Thoughts on the Google Chrome OS
Google recently announced the launch of their “Chrome OS“. The Linux-based desktop has been available for at least a year (codename) but for now Google considers it an “Operating System” and according to their marketing machine it will “eat the PC, destroy Microsoft and make every other OS meaningless”. The press love a good story about the world’s Number One brand taking on Microsoft.
Will this effect the exponential growth of Ubuntu, the worlds most popular Linux distribution? I think not. More likely, Google Chrome will become just another desktop variant of Ubuntu and it is Ubuntu which is swallowing all other Linux distros, as the original Gnu-Hurd strategy unfurls. As far as real world computing goes, Ubuntu has the better metaphor. The Ubuntu default Gnome desktop however, is far from being the better desktop. Competition in the Desktop environment has thankfully hotted up over the past months, so users can expect great advances in usability as well as Internet connectivity.

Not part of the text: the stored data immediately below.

(* ===== verification/TimerVariantsSame.v ===== *)
(** * Variants of the timer heap: the heap in vectors does the same *)

From stdpp Require Import base numbers list gmap sorting.
From Stdlib Require Import ZArith Lia.
From S2P Require Import Prelude.
From S2P Require Import HeapOrder.
From S2P Require Import TimerHeap.
From S2P Require Import TimerHeapArray.
From S2P Require Import TimerHeapInv.
From S2P Require Import TimerHeapOps.
From S2P Require Import TimerHeapSpec.
From S2P Require Import TimerHeapHost.
From S2P Require Import TimerVariants.
From S2P Require Import TimerVariantsProps.
From S2P Require Import TimerVariantsLazy.
Import Ntt.

#[local] Open Scope Z_scope.

Section same.
Context `{Platform}.
Implicit Types (s : ntt_timer_heap) (z : Lazy.lazy_heap) (l : list ntt_timer_heap_elem) (fl : list Z).

(** Slots are never given up. *)
Definition slots_stay s s' : Prop := forall i, is_Some (ver_at s i) -> is_Some (ver_at s' i).

Lemma slots_stay_frame s s' : heap_frame s s' -> slots_stay s s'.
Proof. intros Hf i. by rewrite (heap_frame_ver s s' i Hf). Qed.

(** ** The vector *)
Lemma lazy_length s z l fl :
  lazy_ok s z l fl -> size s = Z.of_nat (length (Lazy.heap_ z)) /\ Z.of_nat (length (Lazy.heap_ z)) <= 2 ^ 30.
Proof.
  intros Hz. pose proof (timer_size_max _ _ _ (lz_inv _ _ _ _ Hz)) as Hm.
  rewrite (ai_size _ _ (ti_array _ _ _ (lz_inv _ _ _ _ Hz))) in Hm |- *. rewrite (lz_perm _ _ _ _ Hz). unfold MAX_TIMERS in Hm. lia.
Qed.

(** Both have the same entry on top. *)
Lemma root_same s z l fl : lazy_ok s z l fl -> head (Lazy.heap_ z) = head l.
Proof.
  intros Hz. pose proof (lz_perm _ _ _ _ Hz) as Hp. pose proof (lz_inv _ _ _ _ Hz) as Hinv.
  destruct (Lazy.heap_ z) as [|x h] eqn:Hh.
  { apply Permutation_nil_l in Hp as ->. done. }
  destruct l as [|r l]; [by apply Permutation_nil_r in Hp|]. simpl. f_equal.
  assert (Hx : x ∈ r :: l) by (rewrite <- Hp; by left). assert (Hr : r ∈ x :: h) by (rewrite Hp; by left).
  pose proof (lz_order _ _ _ _ Hz) as Ho. rewrite Hh in Ho.
  pose proof (heap_root_min ntt_timer_heap_less (x :: h) x r Ho eq_refl Hr) as H1%less_false.
  pose proof (heap_root_min ntt_timer_heap_less (r :: l) r x (ti_order _ _ _ Hinv) eq_refl Hx) as H2%less_false.
  eapply (NoDup_fmap_eq seq (r :: l)); [apply (li_seqs _ _ (ti_link _ _ _ Hinv))|done|by left|lia].
Qed.

Lemma pop_same s z r l fl :
  lazy_ok s z (r :: l) fl ->
  exists rest h, Lazy.heap_ z = r :: rest /\ Lazy.pop_root (Lazy.heap_ z) = Ok h /\
    (forall l', r :: l ≡ₚ r :: l' -> h ≡ₚ l') /\ heap_ordered ntt_timer_heap_less h.
Proof.
  intros Hz. pose proof (root_same _ _ _ _ Hz) as Hr. destruct (lazy_length _ _ _ _ Hz) as [_ Hlen].
  destruct (Lazy.heap_ z) as [|x rest] eqn:Hh; [done|]. simpl in Hr. injection Hr as ->.
  pose proof (lz_order _ _ _ _ Hz) as Ho. pose proof (lz_perm _ _ _ _ Hz) as Hp. rewrite Hh in Ho, Hp.
  destruct (vec_pop (r :: rest) r rest Ho eq_refl) as (h & Heq & Hperm & Ho'); [lia|].
  exists rest, h. split_and!; [done|done| |done]. intros l' Hl'. apply (Permutation_cons_inv (a := r)). by rewrite <- Hperm, Hp.
Qed.

(** A tombstone leaves from the top. *)
Lemma dead_same s s1 z r l l' fl h :
  lazy_ok s z (r :: l) fl -> array_frame s s1 -> 0 < tombstones s1 ->
  timer_inv (with_tombstones (u32 (tombstones s1 - 1)) s1) l' fl -> h ≡ₚ l' -> heap_ordered ntt_timer_heap_less h ->
  lazy_ok (with_tombstones (u32 (tombstones s1 - 1)) s1)
    (Lazy.with_tombstones (u64 (Lazy.tombstones_ z - 1)) (Lazy.with_heap h z)) l' fl.
Proof.
  intros Hz Hf Hpos Hinv Hp Ho. assert (Ht : tombstones s1 = tombstones s) by (by apply array_frame_tombstones).
  pose proof (tombstones_le _ _ (ti_link _ _ _ (lz_inv _ _ _ _ Hz))) as Hle.
  destruct (lazy_length _ _ _ _ Hz) as [_ Hlen]. rewrite (lz_perm _ _ _ _ Hz) in Hlen.
  split; try done.
  - eapply slots_match_same; [apply (lz_slots _ _ _ _ Hz)|..]; try done; rewrite Hf; done.
  - simpl. rewrite (lz_seq _ _ _ _ Hz). by rewrite Hf.
  - simpl. rewrite (lz_tomb _ _ _ _ Hz), <- Ht, u64_small, u32_small by lia. done.
Qed.

(** ** Reclaiming *)
Lemma drop_same fuel : forall s z l fl,
  lazy_ok s z l fl -> (length l < fuel)%nat ->
  returns (drop_dead_loop fuel s) (fun s' => exists z' l', Lazy.drop_dead_loop fuel z = Ok z' /\
    lazy_ok s' z' l' fl /\ slots_stay s s').
Proof.
  induction fuel as [|fuel IH]; intros s z l fl Hz Hf; [lia|]. cbn [drop_dead_loop Lazy.drop_dead_loop].
  pose proof (lz_inv _ _ _ _ Hz) as Hinv. destruct (lazy_length _ _ _ _ Hz) as [Hsz Hmax].
  destruct l as [|r l].
  { pose proof (lz_perm _ _ _ _ Hz) as Hp. apply Permutation_nil_r in Hp. rewrite Hp in Hsz |- *. rewrite Hsz. simpl.
    exists z, []. split_and!; try done. by intros i. }
  destruct (pop_same _ _ _ _ _ Hz) as (rest & h & Hh & Hpop & Hperm & Ho). rewrite Hh in Hsz |- *.
  destruct (Z.gtb_spec (size s) 0); [|simpl in Hsz; lia].
  rewrite (array_elem_at s (r :: l) 0 r (ti_array _ _ _ Hinv) eq_refl : ntt_timer_heap_elem_at s 0 = _), bind_ok.
  assert (Hver : is_Some (ver_at s (index r))) by (apply (li_elem _ _ (ti_link _ _ _ Hinv)); by left).
  rewrite (elem_live_ok s fl r (ti_slots _ _ _ Hinv) Hver), bind_ok.
  rewrite (live_match _ _ _ _ (lz_slots _ _ _ _ Hz) Hver), bind_ok.
  case_bool_decide as Hl; cbn [negb]; [apply returns_ok; exists z, (r :: l); split_and!; try done; by intros i|].
  rewrite Hh in Hpop. rewrite Hpop, bind_ok.
  eapply returns_bind; [by apply (pop_turn_ok s (r :: l) fl r Hinv)|].
  intros s1 (l' & Hp & Hfr & _ & Hdead & _). destruct (Hdead Hl) as [Hpos Hinv1].
  rewrite c_assert_true, bind_ok by (by destruct (Z.gtb_spec (tombstones s1) 0); [|lia]).
  pose proof (dead_same _ _ _ _ _ _ _ _ Hz Hfr Hpos Hinv1 (Hperm _ Hp) Ho) as Hz1.
  eapply returns_mono; [apply (IH _ _ _ _ Hz1); apply Permutation_length in Hp; simpl in *; lia|].
  intros s' (z' & l2 & Heq & Hz' & Hst). exists z', l2. split_and!; [done|done|]. intros i Hi. apply Hst.
  revert Hi. by apply (slots_stay_frame s s1), array_heap_frame.
Qed.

In fact 2009 could turn out to be the Year of the OS and 2010 the Year of the Desktop as Microsoft unveils Windows 7 and Ubuntu Karmic Koala hits the streets, now Google Chrome is also vying for our attention, alongside at least 20 other Linux-based desktops and 250 associated Linux “Operating systems”.

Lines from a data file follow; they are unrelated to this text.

(** ** The public operations, in terms of the entries *)
Lemma qpush_ok s l i g dl :
  queue_inv s l -> qh_size s < MAX_REGISTRATIONS -> resolves i ->
  returns (ntt_queue_heap_push s i g dl) (fun s' =>
    exists l', queue_inv s' l' /\ l' ≡ₚ mk_qelem dl i g :: l).
Proof.
  intros [Ha Ho Hk] Hroom Hi. pose proof (qa_size _ _ Ha) as Hsz.
  unfold ntt_queue_heap_push, MAX_REGISTRATIONS in *. no_wrap.
  eapply returns_bind; [apply (qreserve_ok s l); [done|unfold MAX_REGISTRATIONS; lia]|].
  intros s1 (Ha1 & Hcap & _). pose proof Ha1 as [[rest Hc] Hs1 Hcl Hsh].
  rewrite Hs1, <- Hsz in *. no_wrap. rewrite Hsz. set (e := mk_qelem dl i g).
  destruct rest as [|c rest].
  { rewrite app_nil_r in Hc. rewrite Hcl, Hc, length_fmap in Hcap. lia. }
  unfold ntt_queue_heap_sift_up. rewrite Nat2Z.id.
  rewrite (qsift_up_loop_refines _ _ (l ++ [e]) rest (length l) e); [| |lia].
  2:{ unfold qholds. cbn [qh_elems qh_size qh_with_size].
      rewrite Hc, <- (length_fmap Some l) at 1. rewrite insert_app_r_alt, Nat.sub_diag by lia.
      rewrite fmap_app, <- app_assoc, length_app, list_lookup_middle by done.
      split_and!; [done|done|simpl; lia|simpl; unfold MAX_REGISTRATIONS; lia]. }
  set (l' := swim _ _ _ _). assert (Hp : l' ≡ₚ l ++ [e]) by apply swim_perm.
  apply returns_ok. exists l'. split; [|by rewrite Hp, Permutation_app_comm].
  split; [split; simpl; [eauto| | |done]| |].
  - rewrite Hp, length_app. simpl. lia.
  - rewrite Hcl, Hc, !length_app, !length_fmap, Hp, length_app. simpl. lia.
  - apply swim_ordered; [apply _|done|]. by apply up_inv_app.
  - intros x Hx. rewrite Hp, elem_of_app, list_elem_of_singleton in Hx.
    destruct Hx as [Hx| ->]; [by apply Hk|exact Hi].
Qed.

Both Linux and Ubuntu will benefit, regardless. Either way, the public will become more familiar with Linux and when you meet Linux, the long-time mainstay of geeks everywhere, you will realise exactly why Ubuntu cannot be beaten – not only is Ubuntu Open-Sourced, and based upon one of the most open and free distributions in the world – Debian – it has deployed Nelson Mandela’s Principle Number One, in defence of basic human rights when it comes to the computer.
How open to scrutiny will the Google Chrome Desktop eventually be? How safe will your information be, and what about privacy? I hesitate to give Chrome the kind of validity it demands, by calling it an OS or even a Universal Operating System, the kind of the accolade deserving of Debian. Exactly what kind of licensing conditions and what are the terms of agreement between user and the massive Google Corp?

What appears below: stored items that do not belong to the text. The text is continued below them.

(* ===== verification/SlabProps.v ===== *)
(** * The slab: properties

    The contract of the slab over the set of live slots: storage never moves,
    live objects never overlap, a slot that was given back is recognised by its
    generation; and the 32-bit offset that breaks this for very large blocks. *)

From stdpp Require Import base numbers list gmap relations.
From Stdlib Require Import ZArith Lia.
From S2P Require Import Prelude.
From S2P Require Import Slab.
From S2P Require Import SlabInv.
From S2P Require Import SlabOps.

#[local] Open Scope Z_scope.

(** The slab is sound, and [L] are the slots in use. *)
Definition slab_wf (self : ntt_slab) (m : memory) (L : gset Z) : Prop :=
  exists fl, slab_inv self m fl /\ forall i, i ∈ L <-> 0 <= i < slab_size self /\ i ∉ fl.

(** One call of the slab, by a client that retires and gives back live slots only. *)
Inductive slab_step `{Platform, Allocator} :
    ntt_slab * memory * gset Z -> ntt_slab * memory * gset Z -> Prop :=
  | step_take self m L p self' m' i :
      take_ok self -> ntt_slab_take self m = Ok (p, (self', m')) -> ntt_slab_index m' p = Ok i ->
      slab_step (self, m, L) (self', m', {[i]} ∪ L)
  | step_give self m L self' m' i :
      i ∈ L -> ntt_slab_give self m i = Ok (self', m') ->
      slab_step (self, m, L) (self', m', L ∖ {[i]})
  | step_retire self m L p g m' i :
      i ∈ L -> ntt_slab_at self i = Ok p -> ntt_slab_retire m p = Ok (g, m') ->
      slab_step (self, m, L) (self, m', L).

Section lemmas.
Context `{Platform} `{Allocator, !AllocatorLaws}.
Implicit Types (self : ntt_slab) (m : memory) (L : gset Z).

Will Chrome users have the kind of freedom under the hood that Ubuntu offers? Or will Chrome become merely another means of corralling users, above the bare-bones kernel, into the kind of proprietary code-base dictatorship that has strangled Microsoft users and made Apple one of the most lucrative OS’ in the world?
For now, Chrome appears to be another high-minded open-source initiative that sees the ‘network as the computer’, distributed Operating systems like Plan 9 Inferno may offer benefits but at what cost in terms of overall control of the system, which can never be switched off? The move from Google towards the distributed OS and web-desktop environment is more a strategy of getting users to choose the “Google vision of the Internet” along with the “New Wave” of Web Apps than of offering anything new in the way of the Base operating system, which is needed to run the Web as well as the PC.
Short of printing circuits and offering Ubuntu on a Chip, there are a lot of ways Ubuntu could offer similar default integrations and Web Apps, in fact Karma is being touted as Cloud friendly, but with Gnome bloating out of proportion, users in the third world invariably loose out as Ubuntu heads North instead of South. In my mind, choosing a better window manager or another desktop session could provide users with a Chrome-like experience, straight out of the box. In fact, running Ubuntu without either Gnome or KDE has its benefits. I recently experimented with a bunch of Window Managers to see what kind of savings I could get in terms of Web experience and the results were startling.
Merely switching to LXDE or XFCE can speed up low-end machines while avoiding the ever-increasing resource demands and overhead of Gnome and KDE.
[This blog can reveal plans to create a bootable Indaba browser based upon Ubuntu. The new Indaba will be optimised with Mozilla, and run exclusively as a Net Computer. Indaba is the African word for dialogue or meeting.]
Whatever the outcome, Ubuntu will prevail in the long run. As I said, we have a better metaphor than Google. Some people will choose the Chrome desktop or switch over to Android because they want to be more integrated with the Google Vision. Others will choose Ubuntu because they want their machines to become more human and less alien-like.
I used to bandy this quote around quite a lot in the nineties, it applies to today’s technology:
“The problem with computers is, there is not enough Africa in them” — Brian Eno.
Ubuntu puts Africa in the computer. Something organic and environmentally-friendly, some would even say touchy-feely, which is absent from a lot of OS out there.
Before you blindly switch to Android or Chrome, realise that what you are doing is merely adopting another desktop option for Linux, and when you choose Linux, make sure it is Ubuntu.